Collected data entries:
_ _ _ _ _

(** The whole call: the effects, and how the function was left. *)
Definition execute (request : ExecutionRequest) (h : H) : World * Exit :=
  match execute_body request (mkWorld h [] []) with
  | (w, Err exit) => (w, exit)
  | (w, Ok _) => (w, Panic)
  end.
End Execute.
Arguments mkWorld {H T} _ _ _.
Arguments world_health {H T} _.
Arguments world_calls {H T} _.
Arguments world_waits {H T} _.
Arguments Return {T} _.
Arguments Panic {T}.
(* ===== verification/Ring.v ===== *)
(** * Diagnostic ring (crates/wokcore-diagnostics/src/ring.rs)

    The in-memory ring of recent diagnostic events: a byte budget, eviction
    from the front, strictly increasing sequence numbers, and pages in both
    directions with a cursor.  An [EventId] is the 128-bit number of its UUID,
    which orders as the UUID does. *)
From S2P Require Import Prelude.

Definition MAX_PREPARED_EVENT_BYTES : Z := 16384.
Definition DEFAULT_RING_BYTES : Z := 16777216.
Definition MAX_RING_BYTES : Z := 16777216.
Definition DEFAULT_PAGE_EVENTS : Z := 100.
Definition MAX_PAGE_EVENTS : Z := 1000.
Definition MAX_PAGE_BYTES : Z := 1048576.

Record PreparedDiagnosticEvent : Set := mkPreparedEvent {
  sequence : Z;
  event_id : Z;
  encoded : list Z
}.

Definition encoded_len (e : PreparedDiagnosticEvent) : Z := zlen (encoded e).

Inductive DiagnosticBuildError : Set :=
| DiagnosticInvalidValue | CollectionLimit | EventTooLarge | Serialization.

Inductive RingInsertOutcome : Set := Inserted | Oversized | OutOfOrder.

#[global] Instance RingInsertOutcome_eq_dec : EqDecision RingInsertOutcome.
Proof. solve_decision. Defined.

Inductive PageDirection : Set := Ascending | Descending.

Record PageCursor : Set := mkPageCursor { cursor_sequence : Z; cursor_event_id : Z }.

Record PageRequest : Set := mkPageRequest {
  direction : PageDirection;
  cursor : option PageCursor;
  max_events : Z;
  max_bytes : Z
}.

Definition PageRequest_default_for (d : PageDirection) : PageRequest :=
  mkPageRequest d None DEFAULT_PAGE_EVENTS MAX_PAGE_BYTES.

Definition PageRequest_with_limits (d : PageDirection) (c : option PageCursor) (events bytes : Z)
    : result DiagnosticBuildError PageRequest :=
  if (events =? 0) || (MAX_PAGE_EVENTS <? events)
     || negb ((MAX_PREPARED_EVENT_BYTES <=? bytes) && (bytes <=? MAX_PAGE_BYTES))
  then Err DiagnosticInvalidValue
  else Ok (mkPageRequest d c events bytes).

Record RingPage : Set := mkRingPage {
  page_events : list PreparedDiagnosticEvent;
  page_encoded_bytes : Z;
  ring_retained_bytes : Z;
  next_cursor : option PageCursor
}.

Record DiagnosticRing : Set := mkRing {
  byte_budget : Z;
  retained_bytes : Z;
  last_sequence : option Z;
  ring_events : list PreparedDiagnosticEvent
}.

Definition DiagnosticRing_new : DiagnosticRing := mkRing DEFAULT_RING_BYTES 0 None [].

Definition with_byte_budget (budget : Z) : result DiagnosticBuildError DiagnosticRing :=
  if negb ((MAX_PREPARED_EVENT_BYTES <=? budget) && (budget <=? MAX_RING_BYTES))
  then Err DiagnosticInvalidValue
  else Ok (mkRing budget 0 None []).

(** The eviction loop: pop from the front until the event fits; [None] when
    the ring runs empty first. *)
Fixpoint evict (budget event_bytes retained : Z) (events : list PreparedDiagnosticEvent)
    : option Z * (Z * list PreparedDiagnosticEvent) :=
  if is_none_or (fun bytes => budget <? bytes) (checked_add64 retained event_bytes) then
    match events with
    | [] => (None, (retained, []))
    | evicted :: events => evict budget event_bytes (sat_sub retained (encoded_len evicted)) events
    end
  else (Some retained, (retained, events)).

Definition DiagnosticRing_insert (ring : DiagnosticRing) (event : PreparedDiagnosticEvent)
    : DiagnosticRing * RingInsertOutcome :=
  if is_some_and (fun s => sequence event <=? s) (last_sequence ring) then (ring, OutOfOrder)
  else
    let event_bytes := encoded_len event in
    if byte_budget ring <? event_bytes then (ring, Oversized)
    else
      match evict (byte_budget ring) event_bytes (retained_bytes ring) (ring_events ring) with
      | (None, (retained, events)) =>
          (mkRing (byte_budget ring) retained (last_sequence ring) events, Oversized)
      | (Some retained, (_, events)) =>
          (mkRing (byte_budget ring) (sat_add64 retained event_bytes) (Some (sequence event))
             (events ++ [event]), Inserted)
      end.

(** [(sequence, event_id)] pairs compare lexicographically. *)
Definition key_lt (x y : Z * Z) : bool := (x.1 <? y.1) || ((x.1 =? y.1) && (x.2 <? y.2)).

Definition event_key (e : PreparedDiagnosticEvent) : Z * Z := (sequence e, event_id e).

Definition after_cursor (r : PageRequest) (e : PreparedDiagnosticEvent) : bool :=
  match direction r, cursor r with
  | _, None => true
  | Ascending, Some c => key_lt (cursor_sequence c, cursor_event_id c) (event_key e)
  | Descending, Some c => key_lt (event_key e) (cursor_sequence c, cursor_event_id c)
  end.

(** The [select] closure and the loop that runs it until it returns false. *)
Fixpoint select_events (r : PageRequest) (selected : list PreparedDiagnosticEvent) (encoded_bytes : Z)
    (events : list PreparedDiagnosticEvent) : list PreparedDiagnosticEvent * Z :=
  match events with
  | [] => (selected, encoded_bytes)
  | event :: rest =>
      if negb (after_cursor r event) || (max_events r <=? zlen selected) then
        if zlen selected <? max_events r then select_events r selected encoded_bytes rest
        else (selected, encoded_bytes)
      else
        match checked_add64 encoded_bytes (encoded_len event) with
        | None => (selected, encoded_bytes)
        | Some next_bytes =>
            if max_bytes r <? next_bytes then (selected, encoded_bytes)
            else select_events r (selected ++ [event]) next_bytes rest
        end
  end.

Definition DiagnosticRing_page (ring : DiagnosticRing) (r : PageRequest) : RingPage :=
  let events :=
    match direction r with
    | Ascending => ring_events ring
    | Descending => rev (ring_events ring)
    end in
  let '(selected, encoded_bytes) := select_events r [] 0 events in
  mkRingPage selected encoded_bytes (retained_bytes ring)
    ((fun e => mkPageCursor (sequence e) (event_id e)) <$> list.last selected).

(** ** Invariant *)

Definition total_bytes (l : list PreparedDiagnosticEvent) : Z := foldr Z.add 0 (encoded_len <$> l).

Definition increasing (l : list PreparedDiagnosticEvent) : Prop :=
  StronglySorted (fun x y => sequence x < sequence y) l.

Record ring_ok (ring : DiagnosticRing) : Prop := {
  ring_budget : 0 <= byte_budget ring <= MAX_RING_BYTES;
  ring_bytes : retained_bytes ring = total_bytes (ring_events ring);
  ring_bound : retained_bytes ring <= byte_budget ring;
  ring_sorted : increasing (ring_events ring);
  ring_last : Forall (fun e => exists s, last_sequence ring = Some s /\ sequence e <= s)
    (ring_events ring)
}.

Lemma total_bytes_app l k : total_bytes (l ++ k) = total_bytes l + total_bytes k.
Proof. unfold total_bytes. induction l as [|x l IH]; cbn in *; lia. Qed.

Lemma total_bytes_nonneg l : 0 <= total_bytes l.
Proof.
  unfold total_bytes. induction l as [|x l IH]; cbn in *; [lia|].
  unfold encoded_len at 1. pose proof (zlen_nonneg (encoded x)). lia.
Qed.

(** The loop drops the shortest prefix that makes room. *)
Lemma evict_spec budget n events : forall retained,
  retained = total_bytes events -> 0 <= n <= budget -> budget <= MAX_RING_BYTES ->
  exists dropped kept, events = dropped ++ kept /\
    evict budget n retained events = (Some (total_bytes kept), (total_bytes kept, kept)) /\
    total_bytes kept + n <= budget /\
    (forall e, list.last dropped = Some e -> budget < encoded_len e + total_bytes kept + n).
Proof.
  induction events as [|e events IH]; intros retained -> Hn Hb; cbn [evict].
  - exists [], []. assert (checked_add64 (total_bytes []) n = Some n) as ->.
    { unfold checked_add64, total_bytes. cbn. rewrite (proj2 (Z.leb_le _ _)); [done|].
      unfold MAX_RING_BYTES in Hb. ulia. }
    cbn [is_none_or]. rewrite (proj2 (Z.ltb_ge _ _)) by lia.
    repeat split; [|done]. unfold total_bytes. cbn. lia.
  - pose proof (total_bytes_nonneg events) as H0. pose proof (zlen_nonneg (encoded e)) as H1.
    assert (total_bytes (e :: events) = encoded_len e + total_bytes events) as Ht by done.
    destruct (is_none_or _ _) eqn:Efull.
    + assert (budget < encoded_len e + total_bytes events + n) as Hfull.
      { rewrite Ht in Efull. unfold checked_add64 in Efull.
        destruct (_ <=? u64_max) eqn:Eu; cbn in Efull; unfold MAX_RING_BYTES in *; ulia. }
      assert (sat_sub (total_bytes (e :: events)) (encoded_len e) = total_bytes events) as ->
        by (rewrite Ht; unfold sat_sub; lia).
      destruct (IH (total_bytes events)) as (d & k & -> & He & Hfit & Hmin); [done..|].
      exists (e :: d), k. split; [done|]. split; [done|]. split; [done|].
      destruct d as [|d0 d]; [|done]. intros e' [= <-]. exact Hfull.
    + exists [], (e :: events). repeat split; [|done].
      unfold checked_add64 in Efull. destruct (_ <=? u64_max) eqn:Eu; cbn [is_none_or] in Efull; [lia|done].
Qed.

Lemma insert_ok ring e ring' out :
  ring_ok ring -> DiagnosticRing_insert ring e = (ring', out) ->
  ring_ok ring' /\ byte_budget ring' = byte_budget ring /\
  match out with
  | OutOfOrder => ring' = ring /\ exists s, last_sequence ring = Some s /\ sequence e <= s
  | Oversized => ring' = ring /\ byte_budget ring < encoded_len e
  | Inserted => last_sequence ring' = Some (sequence e) /\
      exists dropped kept, ring_events ring = dropped ++ kept /\ ring_events ring' = kept ++ [e] /\
        forall d, list.last dropped = Some d ->
          byte_budget ring < encoded_len d + total_bytes kept + encoded_len e
  end.
Proof.
  intros Hok. unfold DiagnosticRing_insert.
  destruct (is_some_and _ _) eqn:Eo.
  { intros [= <- <-]. split_and!; auto. unfold is_some_and in Eo.
    destruct (last_sequence ring) as [s|]; [|done]. exists s. split; [done|lia]. }
  pose proof Hok as [Hbud Hby Hbnd Hs Hl].
  destruct (byte_budget ring <? encoded_len e) eqn:Eb; [intros [= <- <-]; split_and!; auto; lia|].
  pose proof (zlen_nonneg (encoded e)).
  destruct (evict_spec (byte_budget ring) (encoded_len e) (ring_events ring) (retained_bytes ring))
    as (d & k & He & -> & Hfit & Hmin); [done|unfold encoded_len in *; lia|lia|].
  intros [= <- <-]. split_and!; cbn; auto; [|by exists d, k].
  pose proof (total_bytes_nonneg k) as Hk.
  assert (total_bytes (k ++ [e]) = total_bytes k + encoded_len e) as Htk.
  { rewrite total_bytes_app. unfold total_bytes at 2. cbn. lia. }
  assert (sat_add64 (total_bytes k) (encoded_len e) = total_bytes (k ++ [e])) as Hsat.
  { rewrite Htk. apply sat_add64_exact. unfold MAX_RING_BYTES in *. ulia. }
  rewrite He in Hs, Hl. apply list.Forall_app in Hl as [_ Hlk].
  constructor; cbn; [done|by rewrite Hsat|rewrite Hsat, Htk; lia|..].
  - apply StronglySorted_app_1_r in Hs. apply StronglySorted_app_2; [|done|repeat constructor].
    intros x y Hx Hy%list_elem_of_singleton. subst y. apply list.Forall_forall with (x := x) in Hlk as (s & Hls & ?); [|done].
    rewrite Hls in Eo. cbn in Eo. lia.
  - apply list.Forall_app. split; [|repeat constructor; eexists; split; [done|lia]].
    eapply Forall_impl; [|exact Hlk]. cbn. intros x (s & Hls & ?). exists (sequence e). split; [done|].
    rewrite Hls in Eo. cbn in Eo. lia.
Qed.
Lemma count_zero f l i pc : count f l = 0 -> l !! i = Some pc -> f pc = false.
Proof.
  revert i. induction l as [|x l IH]; intros i H Hi; [done|]. cbn in H.
  pose proof (count_nonneg f l). destruct i as [|i]; cbn in Hi.
  - simplify_eq. destruct (f pc); [lia|done].
  - eapply IH; [|exact Hi]. destruct (f x); lia.
Qed.

Lemma count_replicate f n pc : f pc = false -> count f (replicate n pc) = 0.
Proof. intros H. induction n as [|n IH]; cbn; [done|]. by rewrite H, IH. Qed.

Lemma lookup_update (ths : list Pc) i pc' j pc :
  <[i := pc']> ths !! j = Some pc -> (j = i /\ pc = pc') \/ (j <> i /\ ths !! j = Some pc).
Proof.
  intros H. destruct (decide (j = i)) as [->|Hne]; [left|right; by rewrite list_lookup_insert_ne in H].
  split; [done|]. apply list_lookup_insert_Some in H as [(_ & -> & _)|[? _]]; done.
Qed.

(** ** Invariant *)

(** A waiter that saw the counter at zero: as long as its drain lasts, no
    request is admitted. *)
Definition zero_claim (s : Shared) (guards g : Z) : Prop :=
  drain_generation s = g -> phase s <> Running -> guards = 0.

(** What a thread outside the critical section knows. *)
Definition outside_ok (s : Shared) (guards : Z) (pend : Prop) (pc : Pc) : Prop :=
  match pc with
  | WaitWatch g | WaitActive g => g <= drain_generation s
  | Call (FinishDrainWait g e) =>
      g <= drain_generation s /\ (e = ZeroActive -> zero_claim s guards g)
  | SnapPhase r => r <= transition_revision s
  | SnapActive r b =>
      r <= transition_revision s /\ (transition_revision s = r -> phase s = b \/ ~ pend)
  | SnapPhaseAgain r b n seen =>
      r <= transition_revision s /\
      (transition_revision s = r -> (phase s = b /\ seen = b) \/ (phase s <> b /\ ~ pend))
  | SnapRevisionAgain r b n seen a =>
      r <= transition_revision s /\ (transition_revision s = r -> a = b -> seen = b)
  | SnapTaken snap seen => snapshot_phase snap = seen
  | _ => True
  end.

Definition answer_ok (s : Shared) (guards : Z) (a : Answer) : Prop :=
  match a with
  | AnswerWait g => g <= drain_generation s
  | AnswerDrain DrainCompleted => phase s <> Running /\ guards = 0
  | _ => True
  end.

(** What follows a publication of [p]. *)
Definition after_ok (s : Shared) (p : LifecyclePhase) (k : AfterPublish) : Prop :=
  match k with
  | ThenAnswer (AnswerWait g) => g <= drain_generation s
  | ThenAnswer (AnswerDrain DrainCompleted) => False
  | ThenAnswer _ => True
  | ThenCheckActive => p = Draining
  end.

(** The transition diagram. *)
Definition legal (p q : LifecyclePhase) : bool :=
  match p, q with
  | Starting, Running | Running, Draining
  | Draining, Running | Draining, AwaitingCancellation | Draining, Stopping
  | AwaitingCancellation, Running | AwaitingCancellation, Stopping => true
  | _, _ => false
  end.

(** A phase change that is about to happen is legal; one to [Stopping] finds
    no admitted request; one that leaves [Running] finds no current waiter. *)
Definition change_ok (s : Shared) (guards : Z) (stale : Prop) (p : LifecyclePhase) : Prop :=
  legal (phase s) p = true /\ (p = Stopping -> guards = 0) /\ (phase s = Running -> stale).

(** What the holder of the mutex knows. *)
Definition inside_ok (s : Shared) (guards : Z) (stale : Prop) (pc : Pc) : Prop :=
  match pc with
  | Locked (FinishDrainWait g e) =>
      g <= drain_generation s /\ (e = ZeroActive -> zero_claim s guards g)
  | PublishRevision p k | PublishStore p k => change_ok s guards stale p /\ after_ok s p k
  | PublishWatch p k => phase s = p /\ after_ok s p k
  | StopCheckActive => phase s <> Running /\ phase s <> Stopping /\ phase s <> Starting
  | DrainCheckActive => phase s = AwaitingCancellation
  | Unlock a => answer_ok s guards a
  | _ => True
  end.

Record lifecycle_inv (S : System) : Prop := {
  inv_active : active (shared S) = count counted (threads S);
  inv_holder : forall i pc, threads S !! i = Some pc -> critical pc = true ->
    t_holder (shared S) = Some i;
  inv_phase : t_phase (shared S) = phase (shared S);
  inv_watch : watch_phase (shared S) = Stopping -> phase (shared S) = Stopping;
  inv_stopping : phase (shared S) = Stopping -> count admitted (threads S) = 0;
  inv_outside : forall i pc, threads S !! i = Some pc ->
    outside_ok (shared S) (count admitted (threads S)) (pending (threads S)) pc;
  inv_inside : forall i pc, threads S !! i = Some pc ->
    inside_ok (shared S) (count admitted (threads S))
      (all_stale (drain_generation (shared S)) (threads S)) pc
}.

(** ** Stability *)

(** How a step may change what the threads outside the mutex rely on. *)
Record evolves (s s' : Shared) (guards guards' : Z) (pend pend' stale' : Prop) : Prop := {
  ev_revision : transition_revision s <= transition_revision s';
  ev_generation : drain_generation s <= drain_generation s';
  ev_pending : transition_revision s' = transition_revision s -> ~ pend -> ~ pend';
  ev_phase : transition_revision s' = transition_revision s ->
    phase s' = phase s \/ (pend /\ ~ pend' /\ phase s' <> phase s);
  ev_guards : phase s = Running \/ guards' <= guards;
  ev_stale : phase s = Running -> phase s' <> Running -> stale';
  ev_nonneg : 0 <= guards'
}.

_ _ _ _ _

• INSTRUCTIONS TO FOLLOW
Wherever the string "pose" appears in the records, copy the whole line.

• TASK RESPONSE
  unfold encoded_len at 1. pose proof (zlen_nonneg (encoded x)). lia.
  - pose proof (total_bytes_nonneg events) as H0. pose proof (zlen_nonneg (encoded e)) as H1.
  pose proof Hok as [Hbud Hby Hbnd Hs Hl].
  pose proof (zlen_nonneg (encoded e)).
  pose proof (total_bytes_nonneg k) as Hk.
  pose proof (count_nonneg f l). destruct i as [|i]; cbn in Hi.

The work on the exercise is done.